Definition evaluate_rule (project : Project) (rule : AlertingRule) (w : World) (from to now : Z) : MA unit :=
  let src := rule_Source rule in
  if String.eqb (src_Type src) AlertSourceTypeCheck then
    match src_Check src with
    | None => mret tt
    | Some checkId =>
        apps ← range (w_Applications w);
        forM_ apps (λ app,
          if Matches rule app then
            match GetCheckWithReport app checkId with
            | None => mret tt
            | Some (check, report) => evaluateCheckAlert project rule app check report now
            end
          else mret tt)
    end
  else if String.eqb (src_Type src) AlertSourceTypeLogPatterns then
    match src_LogPattern src with
    | None => mret tt
    | Some lps => evaluateLogPatternAlerts project rule lps w now
    end
  else if String.eqb (src_Type src) AlertSourceTypePromQL then
    match src_PromQL src with
    | None => mret tt
    | Some expression => if String.eqb expression "" then mret tt else evaluatePromQLAlerts project rule expression now
    end
  else if String.eqb (src_Type src) AlertSourceTypeKubernetesEvents then
    match src_KubernetesEvents src with
    | None => mret tt
    | Some kes => evaluateKubernetesEventsAlerts project rule kes w from to now
    end
  else mret tt.

(** An enabled rule whose source lacks the settings of its type: the loop goes
    on to the next rule, before [resolveNonMatchingAlerts]. *)
Definition source_missing (src : AlertSource) : bool :=
  let absent {A} (o : option A) := match o with None => true | Some _ => false end in
  if String.eqb (src_Type src) AlertSourceTypeCheck then absent (src_Check src)
  else if String.eqb (src_Type src) AlertSourceTypeLogPatterns then absent (src_LogPattern src)
  else if String.eqb (src_Type src) AlertSourceTypePromQL then
    match src_PromQL src with None => true | Some e => String.eqb e "" end
  else if String.eqb (src_Type src) AlertSourceTypeKubernetesEvents then absent (src_KubernetesEvents src)
  else false.

Definition check_rule (project : Project) (rule : AlertingRule) (w : World) (from to now : Z) : MA unit :=
  if rule_Enabled rule && source_missing (rule_Source rule) then mret tt
  else
    _ ← (if rule_Enabled rule then evaluate_rule project rule w from to now else mret tt);
    resolveNonMatchingAlerts project rule w now.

###

Go through the data and gather every line that holds "AlertSourceTypeLogPatterns".

  else if String.eqb (src_Type src) AlertSourceTypeLogPatterns then
  else if String.eqb (src_Type src) AlertSourceTypeLogPatterns then absent (src_LogPattern src)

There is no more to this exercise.